Recipe: Butter pecan ice cream
Original source: Gourmet magazine, from Epicurious, but I made some changes.
- 1 cup pecans, chopped
- 1 1/2 tbspn butter
- 1/8 tsp salt
- 1 cup brown sugar (try less?)
I used the European variety, the darkest I could get in a health food store
- 1 1/2 tsp cornstarch
I forgot to include cornstarch once but added an extra egg yolk, and the result was fine
- 4 eggs
I was surprised, as most recipes seem to rely on yolks more than whole eggs, but this seems to work. Still, in the ice cream pictured here I used two or three whole eggs (I forget) and two egg yolks
- 2 cups whole milk
- 2 cups heavy cream
- 2 packs vanilla sugar
Because I can't get vanilla extract in this country. If you can, use 3/4 tsp vanilla.
Preheat oven to 350°F. (176° C)
Toast pecans in a shallow baking pan in middle of oven until fragrant and a shade darker, 7 to 8 minutes. If you can smell them before 7 minutes taste to make sure they don't overcook.
Add butter and salt to hot pecans and toss until butter is melted, then cool pecans completely (they will absorb butter).
Chill and even freeze before using. Add-ins for ice cream should always be as cold as possible for the best possible texture ice cream.
Whisk together brown sugar and cornstarch, then add eggs, whisking until combined.
Bring milk and cream just to a boil in a 3- to 4-quart heavy saucepan over moderately high heat.
Add to egg mixture in a stream, whisking constantly, and transfer custard to saucepan.
Cook custard over moderately low heat, stirring constantly with a wooden spoon, until thick enough to coat back of spoon and registers 170 to 175°F on an instant-read thermometer, 2 to 3 minutes (do not let boil). If you don't have a thermometer, which I didn't at first, then really don't cook longer than 2 minutes. It goes surprisingly quickly and you don't want to overcook the eggs.

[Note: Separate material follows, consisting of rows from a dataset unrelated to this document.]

Lemma yields_pieces s ps (texts : list (list Z)) BOM :
  Forall2 (fun p str => has_text (buffers_ s) p str) ps texts ->
  exists cs, yields s (mkSnapshot ps 0 BOM) cs /\ concat cs = BOM ++ concat texts /\ (List.length cs <= S (List.length ps))%nat.
Proof.
  intros Hf. pose proof (Forall2_length _ _ _ Hf) as Hl. destruct Hf as [|p str ps texts [Hsp Hp] Hf].
  - exists [BOM]. split; [|done]. exists (mkSnapshot [] 1 BOM). split; [done|]. apply (yields_rest s [] [] BOM 1); [constructor|lia].
  - exists ((BOM ++ str) :: texts). split; [|split; [cbn; by rewrite app_assoc|simpl in *; lia]]. exists (mkSnapshot (p :: ps) 1 BOM). split.
    + unfold snapshot_read, PieceTreeSnapshot_ITextSnapshot, Snapshot.read. cbn [pieces_ index_ BOM_]. rewrite zlen_cons.
      pose proof (zlen_nonneg ps). destruct (Z.eqb_spec (zlen ps + 1) 0); [lia|]. rewrite Z.gtb_ltb. destruct (Z.ltb_spec (zlen ps + 1 - 1) 0); [lia|].
      change ((p :: ps).[0]) with (Some p). unfold mbind, ST_bind, non_null, mret, ST_ret, on_buffers. by rewrite (span_content _ _ _ Hsp).
    + apply (yields_rest s (p :: ps) (str :: texts) BOM 1); [|lia]. constructor; [by split|done].
Qed.

Lemma wp_snapshot_new F s its BOM :
  wf F s its -> good its -> wp (Snapshot.new BOM) s (fun sn s' => s' = s /\ sn = mkSnapshot ((fun it => it.2.1) <$> its) 0 BOM).
Proof.
  intros Hs Hg. unfold Snapshot.new. pt_step. eapply wp_root; [exact Hs|]. intros r Hr. rewrite Hr. pt_step.
  apply (wp_mono _ _ (fun v s' => s' = s /\ v = (fun it => it.2.1) <$> its)); [|intros v s' [-> ->]; by pt_step].
  destruct (bool_decide_reflect (its = [])) as [-> |Hne]; simpl negb; cbv iota; [by pt_step|]. pt_step.
  eapply wp_mono; [apply (wp_iterate_fold _ s F its (fun v (it : item) => v ++ [it.2.1])); [exact Hs|exact Hg|..]|].
  - intros v. change (SENTINEL =? SENTINEL) with true. simpl negb. cbv iota. by pt_step.
  - intros v [x [p str]] Hin. cbn [fst snd]. assert (Hx : x <> SENTINEL) by (apply list_elem_of_split in Hin as (xs & ys & ->); by eapply wf_node_ne).
    destruct (Z.eqb_spec x SENTINEL); [done|]. simpl negb. cbv iota. pt_step. eapply wp_npiece; [exact Hs|exact Hin|]. by pt_step.
  - intros [v b] s' [-> [= -> ->]]. pt_step. split; [done|]. by rewrite foldl_snoc_map.
Qed.

(** An edit of the document. *)
Inductive edit F : PieceTreeBase -> PieceTreeBase -> Prop :=
  | edit_insert s d off v n s' :
      represents F s d -> 0 <= off <= zlen d -> v <> [] -> blen s + zlen v + 5 < max_buffer ->
      (EOLNormalized_ s && n = true -> normalized (EOL_ s) (inserted_text d off v)) ->
      PT.insert off v n s = Ok (tt, s') -> edit F s s'
  | edit_delete s d off cnt s' :
      represents F s d -> 0 <= off -> off + Z.max 0 cnt <= zlen d -> blen s + 3 < max_buffer ->
      (EOLNormalized_ s = true -> normalized (EOL_ s) (deleted_text d off cnt)) ->
      PT.delete off cnt s = Ok (tt, s') -> edit F s s'.

Lemma edits_keep F s s' : rtc (edit F) s s' -> keeps (buffers_ s) (buffers_ s').
Proof.
  induction 1 as [s|s1 s2 s3 He _ IH]; [done|]. etrans; [|exact IH].
  destruct He as [s d off v n s' Hr Ho Hv Hb Hn Hrun|s d off cnt s' Hr Ho Hc Hb Hn Hrun].
  - pose proof (wp_insert F s d off v n Hr Ho Hv Hb Hn) as H. unfold wp in H. rewrite Hrun in H. apply H.
  - pose proof (wp_delete_doc F s d off cnt Hr Ho Hc Hb Hn) as H. unfold wp in H. rewrite Hrun in H. apply H.
Qed.

Lemma snapshot_yields F s d BOM :
  represents F s d -> EOLNormalized_ s = true ->
  exists snapshot, Snapshot.new BOM s = Ok (snapshot, s) /\ forall s', rtc (edit F) s s' ->
    exists cs, yields s' snapshot cs /\ concat cs = BOM ++ d /\ (List.length cs <= S (List.length (pieces_ snapshot)))%nat.
Proof.
  intros (its & Hs & Hg & Hd & _ & _ & _ & _ & He) Hn. pose proof (wp_snapshot_new F s its BOM Hs Hg) as Hw.
  apply wp_run in Hw as (sn & s0 & Hrun & -> & ->). eexists. split; [exact Hrun|]. intros s' Hedits. pose proof (edits_keep _ _ _ Hedits) as Hk.
  rewrite <- Hd in He. pose proof (normalized_texts s its Hg He Hn) as Hn'. cbn [pieces_].
  assert (Hf : Forall2 (fun p str => has_text (buffers_ s') p str) ((fun it => it.2.1) <$> its) (txts its)).
  { unfold txts. rewrite Forall2_fmap, Forall2_same_length_lookup. split; [done|]. intros i a b Ha Hb. rewrite Ha in Hb. injection Hb as <-.
    apply list_elem_of_lookup_2 in Ha. rewrite Forall_forall in Hn'. destruct (Hn' a Ha) as [H1 H2]. apply Hk; [done|done|].
    destruct a as [x [p str]]. by eapply wf_in. }
  destruct (yields_pieces s' _ _ BOM Hf) as (cs & H1 & H2 & H3). exists cs. split; [done|]. split; [|done]. by rewrite H2, <- Hd.
Qed.



(** When line endings are not normalized, a CR at the end of the change buffer shares its
    line with a LF typed after it, which the snapshot then has too. *)
Example snapshot_with_lone_CR : exists s,
  (PT.insert 0 [13] false;; snapshot ← Snapshot.new []; PT.insert 1 [10] false;; snapshotToString 5 snapshot) empty_tree = Ok ([13; 10], s).
Proof. eexists. vm_compute. reflexivity. Qed.

(** ** Loading and saving *)

(** C10: Loading and saving a text.  Let a text of less than 2^30 code units come in chunks, none
    of which is a byte order mark alone, or a single CR or high surrogate, with a byte order mark
    before it or not.  It is loaded with normalized line endings; reading the snapshot of the
    buffer with its byte order mark to the end gives the mark and the text back, with all line
    breaks made the same; a text whose breaks are all the chosen one is saved exactly as it was
    loaded. *)
Theorem load_save_roundtrip cs def :
  Forall chunk_fine cs -> 2 * zlen (concat cs) < max_buffer ->
  let T := stripUTF8BOM (concat cs) in let eol := chosen_eol T def in
  exists b, load cs true def = Ok b /\ exists snapshot b', TB.createSnapshot true b = Ok (snapshot, b') /\
    forall fuel, (S (List.length (pieces_ snapshot)) < fuel)%nat ->
      snapshotToString fuel snapshot (pieceTree_ b') = Ok (bom_of (concat cs) ++ replaceEOL T eol, pieceTree_ b') /\
      (normalized eol T -> bom_of (concat cs) ++ replaceEOL T eol = concat cs).
Proof.
  intros Hc Hl T eol. destruct (load_ok cs true def Hc Hl) as (b & Hb & Hr & _ & Hn & Hbom & _). fold T eol in Hr. exists b. split; [exact Hb|].
  destruct (snapshot_yields ∅ _ _ (BOM_buffer b) Hr Hn) as (sn & Hnew & Hsn). exists sn, b. split.
  { unfold TB.createSnapshot, TB.getBOM. unfold mbind, ST_bind, gets. cbn. unfold on_pieces. rewrite Hnew. by destruct b. }
  intros fuel Hf. destruct (Hsn _ (rtc_refl _ _)) as (cs' & Hy & Ecs & Hlen). pose proof (wp_snapshotToString fuel _ sn cs' Hy ltac:(lia)) as H1.
  apply wp_run in H1 as (str & s1 & -> & -> & ->). rewrite Ecs, Hbom. split; [done|]. intros ->. unfold T, bom_of, stripUTF8BOM.
  destruct (startsWithUTF8BOM (concat cs)) eqn:Eb; [|done]. by destruct (bom_inv _ Eb) as [t ->].
Qed.

Lemma load_save_roundtrip_witness : exists b snapshot b', load [[65279; 97; 10]; [98; 10]] true DefaultCRLF = Ok b /\
  TB.createSnapshot true b = Ok (snapshot, b') /\ snapshotToString 5 snapshot (pieceTree_ b') = Ok ([65279; 97; 10; 98; 10], pieceTree_ b').
Proof.
  assert (Hf : Forall chunk_fine [[65279; 97; 10]; [98; 10]]) by (apply Forall_cons_2; [|apply Forall_cons_2; [|apply Forall_nil_2]]; (split; [repeat (apply Forall_cons_2; [lia|]); apply Forall_nil_2|split; [discriminate|intros x [?|?]; discriminate]])).
  destruct (load_save_roundtrip [[65279; 97; 10]; [98; 10]] DefaultCRLF Hf ltac:(by vm_compute)) as (b & Hb & sn & b' & Hsn & Hread).
  exists b, sn, b'. split; [exact Hb|]. split; [exact Hsn|]. vm_compute in Hb. injection Hb as <-. vm_compute in Hsn. injection Hsn as <- <-.
  apply (Hread 5%nat). simpl. lia.
Defined.
Lemma cell_ok t i j : shaped t -> 0 <= i < n -> 0 <= j < m -> past_filled t i j ->
  shaped (cell i j t) /\ filled (cell i j t) i j /\ forall x y, 0 <= x < n -> 0 <= y < m -> (x, y) <> (i, j) -> filled t x y -> filled (cell i j t) x y.
Proof.
  intros Hs Hi Hj Hp. unfold DP.cell. cbv zeta.
  set (h := if i =? 0 then zero else _). set (v := if j =? 0 then zero else _). set (e := DP.extended_score _ _ _ _ _ _). set (w := num_max (num_max h v) e).
  assert (Hh : nonneg h) by (unfold h; destruct (Z.eqb_spec i 0); [apply zero_nonneg|apply (fl_lcs t), Hp; [lia..|left; cbn; lia]]).
  assert (Hv : nonneg v) by (unfold v; destruct (Z.eqb_spec j 0); [apply zero_nonneg|apply (fl_lcs t), Hp; [lia..|right; cbn; lia]]).
  assert (Hl : nonneg (if (i >? 0) && (j >? 0) then DP.number (DP.lengths t) (i - 1) (j - 1) else zero)).
  { destruct ((i >? 0) && (j >? 0)) eqn:E; [|apply zero_nonneg]. apply (fl_len t), Hp; [lia..|left; cbn; lia]. }
  set (l := if (i >? 0) && (j >? 0) then _ else _) in *. assert (Hm : nonneg (num_max h v)) by (apply num_max_nonneg; [done|by apply nonneg_real]).
  assert (He : real e /\ (getElement s1 i = getElement s2 j \/ e = minus_one)).
  { destruct (extended_cases t i j Hi Hj Hp) as [[Heq He]|He]; fold e in He; [split; [by apply nonneg_real|by left]|]. rewrite He. split; [apply minus_one_real|by right]. }
  destruct He as [Hr He]. assert (Hw : nonneg w) by (by apply num_max_nonneg). destruct (num_eqb w e) eqn:E1.
  { apply (put_ok t i j w 3 (add l one)); try done; [apply add_nonneg; [done|apply zero_one]|]. intros _. destruct He as [He|He]; [done|]. exfalso.
    rewrite He in E1. apply andb_prop in E1 as [E1 _]. pose proof (leb_trans _ _ _ Hw E1) as Hc. by rewrite minus_one_neg in Hc. }
  destruct (num_eqb w h) eqn:E2; [by apply (put_ok t i j w 1 zero); [..|apply zero_nonneg|]|].
  destruct (num_eqb w v) eqn:E3; [by apply (put_ok t i j w 2 zero); [..|apply zero_nonneg|]|]. exfalso.
  unfold w in E1, E2, E3. destruct (num_max_real (num_max h v) e (nonneg_real _ Hm) Hr) as [[Ew _]|[Ew _]]; rewrite Ew in E1, E2, E3; [|by rewrite num_eqb_refl in E1].
  destruct (num_max_real h v (nonneg_real _ Hh) (nonneg_real _ Hv)) as [[Ev _]|[Ev _]]; rewrite Ev in E2, E3; [by rewrite num_eqb_refl in E2 by (by apply nonneg_real)|].
  by rewrite num_eqb_refl in E3 by (by apply nonneg_real).
Qed.
(** A diff that moves left past equal ends leaves the sequences aligned, before and behind. *)
Lemma move_left a b d k : matched s1 s2 a b (b1 d) (b2 d) -> 0 <= k -> a <= b1 d - k -> (forall t, 1 <= t <= k -> same_ends s1 s2 d (- t) = true) ->
  matched s1 s2 a b (b1 d - k) (b2 d - k) /\ matched s1 s2 (e1 d - k) (e2 d - k) (e1 d) (e2 d).
Proof.
  intros (H1 & H2 & H3) Hk Ha Hs. split; split_and!; try lia.
  - intros i Hi. apply H3. lia.
  - intros i Hi. pose proof (Hs (k - i) ltac:(lia)) as Ht. apply same_ends_true in Ht as [Ht1 Ht2].
    replace (e1 d - k + i) with (e1 d + - (k - i)) by lia. replace (e2 d - k + i) with (e2 d + - (k - i)) by lia. rewrite <- Ht1, <- Ht2.
    replace (b1 d + - (k - i)) with (a + (b1 d - (k - i) - a)) by lia. replace (b2 d + - (k - i)) with (b + (b1 d - (k - i) - a)) by lia. apply H3. lia.
Qed.

Lemma move_right a b d k : matched s1 s2 (e1 d) (e2 d) a b -> 0 <= k -> e1 d + k <= a -> (forall t, 0 <= t < k -> same_ends s1 s2 d t = true) ->
  matched s1 s2 (b1 d) (b2 d) (b1 d + k) (b2 d + k) /\ matched s1 s2 (e1 d + k) (e2 d + k) a b.
Proof.
  intros (H1 & H2 & H3) Hk Ha Hs. split; split_and!; try lia.
  - intros i Hi. pose proof (Hs i ltac:(lia)) as Ht. apply same_ends_true in Ht as [Ht1 Ht2]. rewrite Ht1, Ht2. apply H3. lia.
  - intros i Hi. replace (e1 d + k + i) with (e1 d + (k + i)) by lia. replace (e2 d + k + i) with (e2 d + (k + i)) by lia. apply H3. lia.
Qed.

Immediately pour custard through a fine-mesh sieve (I don't bother with this step) into a bowl and stir in vanilla, then cool, stirring occasionally. If you're using vanilla sugar, you may want to put it in a bit earlier so it dissolves properly.
Chill custard, its surface covered with wax paper (I just put plastic wrap over the top of the bowl, and ignored the slight skin that formed on top of the cream), until cold, at least 3 hours. Though from what I've read overnight is best.
Freeze custard in ice cream maker until almost done. (A good 45 min in my little ice cream maker).
Add the pecans just before the end of freezing time, then transfer to an airtight container and put in freezer to harden for a few hours (at least one, maybe a bit more if you don't like soft ice cream).
As with all home-made ice cream, it has the best texture when eaten the day it is made. If you keep it for a few days, let it soften in the refrigerator for half an hour, or at room temperature for 15 minutes.